Cutts secured a mortgage to build the house, and on August 22, 1828, the bank holding the mortgage sold it to ex-President James Madison for $5,750. When James Madison died in 1836, Dolley Madison held the mortgage. Her husband's death had left Dolley Madison in a financially difficult position, so to reduce her expenses she took up residence in the house in November 1837. Presidents James Monroe, John Quincy Adams, Andrew Jackson, Martin Van Buren, William Henry Harrison, John Tyler, James K. Polk, and Zachary Taylor all visited her in the home, as did John C. Calhoun, Henry Clay, and Daniel Webster. Dolley Madison's financial difficulties continued, however. She also owned Montpelier, her husband's country estate and farm in the Piedmont of Virginia. But Montpelier's finances were in poor condition, and Dolley moved out of the Cutts–Madison House in 1839 to live once more at Montpelier and see if she could save the estate. She rented out the Cutts–Madison house, but was unable to stabilize Montpelier. She moved back to the Cutts–Madison House in 1843, and sold Montpelier in 1844.
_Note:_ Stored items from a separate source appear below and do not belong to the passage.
Section emission.
Context (vm0 : option CandoVM) (sz : nat) (Hsz : Z.of_nat sz < 2 ^ 31).
Abbreviation emits := (emits vm0 sz).
Abbreviation emitted := (emitted vm0 sz).
Abbreviation fits := (fits sz).

Lemma emits_seq s1 s2 s3 f h o1 o2 : emits s1 f s2 o1 -> emits s2 h s3 o2 -> emits s1 (andthen f h) s3 (o1 ⊕ o2).
Proof.
  intros [Sf Ef] [Sh Eh]. split; [intros g Hg; unfold andthen; auto|]. intros g ws gs ls Hg. unfold andthen.
  specialize (Ef g ws gs ls Hg). destruct o1 as [a|]; cbn; [|by apply Sh].
  destruct Ef as [Ea Na]. assert (Hdec : fits ws gs ls a \/ ~ fits ws gs ls a) by (unfold JitEmit.fits; lia).
  destruct Hdec as [Fa|Fa].
  - specialize (Eh _ _ _ _ (Ea Fa)). destruct o2 as [b|]; cbn; [|exact Eh].
    rewrite fmap_app, guard_offs_app, close_offs_app, !app_assoc.
    rewrite length_app, length_fmap in Eh. unfold JitEmit.fits in *.
    rewrite !length_app, length_fmap in Eh. rewrite !length_app, guard_offs_app, close_offs_app, !length_app.
    destruct Eh as [Eb Nb]. split; intros Hf; [apply Eb|apply Nb]; lia.
  - assert (Hn : failed (h (f g)) = true) by auto. destruct o2 as [b|]; cbn; [|done]. split; [|done].
    intros (H1 & H2 & H3). destruct Fa. revert H1 H2 H3. unfold JitEmit.fits.
    rewrite guard_offs_app, close_offs_app, !length_app. lia.
Qed.

Lemma emitted_room s g ws gs ls : emitted s g ws gs ls -> (4 * length ws <= sz)%nat.
Proof. intros Hg. destruct (em_buf _ _ _ _ _ _ _ Hg) as (rest & Hb). rewrite <- (em_size _ _ _ _ _ _ _ Hg), Hb, length_app, length_code_bytes. lia. Qed.

Lemma emits_nil s : emits s id s (Some []).
Proof.
  split; [done|]. intros g ws gs ls Hg. cbn. rewrite !app_nil_r. split; [done|]. intros Hn. destruct Hn.
  pose proof (emitted_room _ _ _ _ _ Hg). pose proof (em_limits _ _ _ _ _ _ _ Hg). unfold JitEmit.fits. cbn. lia.
Qed.

Lemma emits_none s s' m : (forall g, failed (m g) = true) -> emits s m s' None.
Proof. intros Hm. by split. Qed.

(** A word behind the code. *)
Lemma write_word ws w rest : (4 <= length rest)%nat ->
  splice (4 * length ws) (le_enc 4 w) (code_bytes ws ++ rest) = code_bytes (ws ++ [w]) ++ drop 4 rest.
Proof.
  intros Hr. unfold splice. rewrite length_le_enc, <- (length_code_bytes ws), take_app_length, drop_app_add, code_bytes_app.
  by rewrite <- !app_assoc.
Qed.

Lemma w32_fails w g : size g < cur g + 4 -> failed (cg_w32 w g) = true.
Proof. intros Hs. unfold cg_w32. destruct (failed g) eqn:E; [done|]. by rewrite (proj2 (Z.ltb_lt _ _) Hs). Qed.

Lemma w32_emitted s g ws gs ls w : emitted s g ws gs ls -> (4 * (length ws + 1) <= sz)%nat ->
  emitted s (cg_w32 w g) (ws ++ [w]) gs ls.
Proof.
  intros [H1 H2 (rest & H3) H4 H5 H6 H7 H8 H9] Hr. assert (Hl : (4 <= length rest)%nat).
  { rewrite H3, length_app, length_code_bytes in H4. lia. }
  unfold cg_w32. rewrite H1. unfold size. rewrite H4, (proj2 (Z.ltb_ge _ _)) by lia.
  replace (Z.to_nat (cur g)) with (4 * length ws)%nat by lia. rewrite H3, write_word by done.
  split; cbn; try done.
  - rewrite length_app. cbn. lia.
  - by eexists.
  - rewrite length_app, length_code_bytes, length_app, length_drop. rewrite H3, length_app, length_code_bytes in H4. cbn. lia.
Qed.

Lemma w32_sticky w g : failed g = true -> failed (cg_w32 w g) = true.
Proof. intros Hg. unfold cg_w32. by rewrite Hg. Qed.

(** One instruction word. *)
Lemma emits_w s w i : w = encode i -> emits s (cg_w32 w) s (one i).
Proof.
  intros ->. split; [apply w32_sticky|]. intros g ws gs ls Hg. cbn. rewrite !app_nil_r. split.
  - intros (Hf & _). apply w32_emitted; [done|exact Hf].
  - intros Hn. apply w32_fails. unfold size. rewrite (em_size _ _ _ _ _ _ _ Hg), (em_cur _ _ _ _ _ _ _ Hg).
    pose proof (em_limits _ _ _ _ _ _ _ Hg). unfold JitEmit.fits in Hn. cbn in Hn. lia.
Qed.

Lemma emits_idx s w n i : w = encode i -> emits s (fun g => if 4095 <? n then fail g else cg_w32 w g) s (idx n i).
Proof. intros Hw. unfold idx. destruct (4095 <? n); [by apply emits_none|by apply emits_w]. Qed.

Lemma cg_off_at s g ws gs ls : emitted s g ws gs ls -> cg_off g = 4 * Z.of_nat (length ws).
Proof.
  intros Hg. pose proof (emitted_room _ _ _ _ _ Hg). unfold cg_off. rewrite (em_cur _ _ _ _ _ _ _ Hg), u32_small; lia.
Qed.

Lemma emits_guard s c snap : 0 <= c < 16 -> emits s (cg_emit_guard c snap) s (Some [Guard c snap]).
Proof.
  intros Hc. split.
  { intros g Hg. unfold cg_emit_guard. case_match; [done|]. cbn. by apply w32_sticky. }
  intros g ws gs ls Hg. pose proof (cg_off_at _ _ _ _ _ Hg) as Ho. pose proof (em_limits _ _ _ _ _ _ _ Hg) as Hl.
  unfold cg_emit_guard. rewrite (em_guards _ _ _ _ _ _ _ Hg). cbn. rewrite app_nil_r.
  unfold JitEmit.fits. cbn. destruct (Z.leb_spec 1024 (Z.of_nat (length gs))); [split; [lia|done]|].
  replace (Z.land c 15) with c by (change 15 with (Z.ones 4); rewrite Z.land_ones, Z.mod_small; lia).
  change (word (Guard c snap)) with (Z.lor 0x54000000 c). rewrite Ho. split.
  - intros (Hf & Hg' & _). destruct (w32_emitted _ _ _ _ _ (Z.lor 0x54000000 c) Hg) as [H1 H2 H3 H4 H5 H6 H7 H8 H9]; [lia|].
    split; cbn; try done; [by rewrite H7|]. rewrite length_app. cbn. lia.
  - intros Hn. apply w32_fails. unfold size. rewrite (em_size _ _ _ _ _ _ _ Hg), (em_cur _ _ _ _ _ _ _ Hg). lia.
Qed.

Lemma emits_close s : emits s (fun g =>
    if CG_MAX_GUARDS <=? Z.of_nat (length (loopdone_off g)) then fail g
    else let (o, g) := emit_b_placeholder g in add_loopdone o g) s (Some [Close]).
Proof.
  split.
  { intros g Hg. case_match; [done|]. cbn. by apply w32_sticky. }
  intros g ws gs ls Hg. pose proof (cg_off_at _ _ _ _ _ Hg) as Ho. pose proof (em_limits _ _ _ _ _ _ _ Hg) as Hl.
  rewrite (em_loop _ _ _ _ _ _ _ Hg). cbn. rewrite app_nil_r.
  unfold JitEmit.fits. cbn. destruct (Z.leb_spec 1024 (Z.of_nat (length ls))); [split; [lia|done]|].
  rewrite Ho. split.
  - intros (Hf & _ & Hg'). destruct (w32_emitted _ _ _ _ _ 0x14000000 Hg) as [H1 H2 H3 H4 H5 H6 H7 H8 H9]; [lia|].
    split; cbn; try done; [by rewrite H8|]. rewrite length_app. cbn. lia.
  - intros Hn. apply w32_fails. unfold size. rewrite (em_size _ _ _ _ _ _ _ Hg), (em_cur _ _ _ _ _ _ _ Hg). lia.
Qed.

(** Emission that reads the current snapshot or the virtual machine. *)
Lemma emits_snap s s' (F : Z -> CG -> CG) o : (forall x, emits s (F x) s' (o x)) -> emits s (fun g => F (cur_snap g) g) s' (o s).
Proof.
  intros HF. split; [intros g; apply HF|]. intros g ws gs ls Hg. rewrite (em_snap _ _ _ _ _ _ _ Hg). by apply HF.
Qed.
Lemma emits_vm s s' (F : option CandoVM -> CG -> CG) o : (forall x, emits s (F x) s' (o x)) -> emits s (fun g => F (vm g) g) s' (o vm0).
Proof.
  intros HF. split; [intros g; apply HF|]. intros g ws gs ls Hg. rewrite (em_vm _ _ _ _ _ _ _ Hg). by apply HF.
Qed.

Lemma half_eq k v : 0 <= k -> Z.land (Z.shiftr v (16 * k)) 0xFFFF = half k v.
Proof. intros Hk. change 0xFFFF with (Z.ones 16). rewrite Z.land_ones, Z.shiftr_div_pow2 by lia. done. Qed.

Lemma emits_opt s (b : bool) w i : w = encode i -> emits s (if b then id else cg_w32 w) s (if b then Some [] else one i).
Proof. intros. destruct b; [apply emits_nil|by apply emits_w]. Qed.

Lemma emits_imm s d v : emits s (emit_mov_imm64 d v) s (imm d v).
Proof.
  assert (E0 : Z.land (Z.shiftr v 0) 0xFFFF = half 0 v) by (apply (half_eq 0); lia).
  assert (E1 : Z.land (Z.shiftr v 16) 0xFFFF = half 1 v) by (apply (half_eq 1); lia).
  assert (E2 : Z.land (Z.shiftr v 32) 0xFFFF = half 2 v) by (apply (half_eq 2); lia).
  assert (E3 : Z.land (Z.shiftr v 48) 0xFFFF = half 3 v) by (apply (half_eq 3); lia).
  assert (Ho : imm d v = one (Movz d (half 0 v) 0) ⊕ (if half 1 v =? 0 then Some [] else one (Movk d (half 1 v) 1)) ⊕
    (if half 2 v =? 0 then Some [] else one (Movk d (half 2 v) 2)) ⊕ (if half 3 v =? 0 then Some [] else one (Movk d (half 3 v) 3))).
  { unfold imm, mov_imm64. by destruct (half 1 v =? 0), (half 2 v =? 0), (half 3 v =? 0). }
  rewrite Ho. unfold emit_mov_imm64. rewrite E0, E1, E2, E3.
  eapply emits_seq; [by apply emits_w|]. eapply emits_seq; [|eapply emits_seq].
  all: by apply emits_opt.
Qed.

Lemma emits_ldr_d s t n k : emits s (emit_ldr_d t n k) s (idx k (LdrD t n k)).
Proof. by apply emits_idx. Qed.
Lemma emits_str_d s t n k : emits s (emit_str_d t n k) s (idx k (StrD t n k)).
Proof. by apply emits_idx. Qed.
Lemma emits_ldr_x s t n k : emits s (emit_ldr_x t n k) s (idx k (LdrX t n k)).
Proof. by apply emits_idx. Qed.
Lemma emits_str_x s t n k : emits s (emit_str_x t n k) s (idx k (StrX t n k)).
Proof. by apply emits_idx. Qed.
End emission.

(** Solves [emits] for a sequence of instructions. *)
Ltac emit_solve :=
  lazymatch goal with
  | |- emits ?v ?z ?s (fun g => andthen ?f ?h g) ?s' ?o => change (emits v z s (andthen f h) s' o); emit_solve
  | |- emits _ _ _ (andthen _ _) _ _ => eapply emits_seq; [emit_solve|emit_solve]
  | |- emits _ _ _ (emit_ldr_d _ _ _) _ _ => apply emits_ldr_d
  | |- emits _ _ _ (emit_str_d _ _ _) _ _ => apply emits_str_d
  | |- emits _ _ _ (emit_ldr_x _ _ _) _ _ => apply emits_ldr_x
  | |- emits _ _ _ (emit_str_x _ _ _) _ _ => apply emits_str_x
  | |- emits _ _ _ (emit_mov_imm64 _ _) _ _ => apply emits_imm
  | |- emits _ _ _ (cg_emit_guard _ _) _ _ => apply emits_guard; [assumption|lia]
  | |- _ => apply emits_w; vm_compute; reflexivity
  end.

(** ** Patches *)
Lemma code_bytes_insert ws k w rest : (k < length ws)%nat ->
  splice (4 * k) (le_enc 4 w) (code_bytes ws ++ rest) = code_bytes (<[k := w]> ws) ++ rest.
Proof.
  intros Hk. destruct (lookup_lt_is_Some_2 ws k Hk) as (v & Hv).
  rewrite <- (take_drop_middle ws k v Hv). assert (Hl : length (take k ws) = k) by (rewrite length_take; lia).
  rewrite insert_app_r_alt, Hl, Nat.sub_diag by lia. cbn [insert list_insert].
  rewrite !code_bytes_app. change (code_bytes (v :: drop (S k) ws)) with (le_enc 4 v ++ code_bytes (drop (S k) ws)).
  change (code_bytes (w :: drop (S k) ws)) with (le_enc 4 w ++ code_bytes (drop (S k) ws)).
  assert (Hp : (4 * k = length (code_bytes (take k ws)))%nat) by (rewrite length_code_bytes; lia).
  unfold splice. rewrite length_le_enc, <- !app_assoc, Hp, take_app_length, drop_app_add. done.
Qed.

Lemma patch_failed o w g : failed (cg_patch32 o w g) = failed g.
Proof. unfold cg_patch32. by case_match. Qed.

Section patching.
Context (vm0 : option CandoVM) (sz : nat) (Hsz : Z.of_nat sz < 2 ^ 31).
Abbreviation emitted := (emitted vm0 sz).

Lemma patch_emitted s g ws gs ls k w : emitted s g ws gs ls -> (k < length ws)%nat ->
  emitted s (cg_patch32 (4 * Z.of_nat k) w g) (<[k := w]> ws) gs ls.
Proof.
  intros Hg Hk. pose proof (emitted_room _ _ _ _ _ _ _ Hg) as Hr. destruct Hg as [H1 H2 (rest & H3) H4 H5 H6 H7 H8 H9].
  unfold cg_patch32, size. rewrite H4, !u32_small by lia. rewrite (proj2 (Z.ltb_ge _ _)) by lia.
  replace (Z.to_nat (4 * Z.of_nat k)) with (4 * k)%nat by lia. rewrite H3, code_bytes_insert by done.
  split; cbn; rewrite ?length_insert; try done; [by eexists|].
  rewrite H3 in H4. by rewrite !length_app, !length_code_bytes, ?length_insert in *.
Qed.

(** The displacement of a branch. *)
Lemma patch_rel a b : 0 <= a < 2 ^ 29 -> 0 <= b < 2 ^ 29 -> Z.quot (s32 (4 * b) - s32 (4 * a)) 4 = b - a.
Proof.
  intros Ha Hb. unfold s32. rewrite !Z.mod_small by lia. replace (4 * b + 2 ^ 31 - 2 ^ 31 - (4 * a + 2 ^ 31 - 2 ^ 31)) with ((b - a) * 4) by lia.
  apply Z.quot_mul. lia.
Qed.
In 1844 or 1845, after her return to the Cutts–Madison House, arsonists put lit matches into the shutters in the rear of the house, and Dolley Madison had to be wakened and saved from death by a servant. The fire was quickly put out, and the damage to the building was not extensive — Mrs. Madison returned to her bedroom the same night.

Dolley Madison lived in the house on Lafayette Square until her death on July 12, 1849. Her only surviving child, John Payne Todd (from her first marriage to Quaker lawyer John Todd), inherited the property. On April 3, 1851, Todd sold the house and property to Charles Wilkes.

===Charles Wilkes===
Rear Admiral Charles Wilkes purchased the house in 1851. Wilkes moved the entrance from Madison Place NW to H Street NW, and turned the porch on the west side of the house (facing Madison Place NW) into a window. The gable roof (which sloped east and west) was eliminated and a flat roof installed, an outbuilding added at the rear, and a bay window added on the south side. Wilkes also cut all windows on the first floor down so that they now reached the floor.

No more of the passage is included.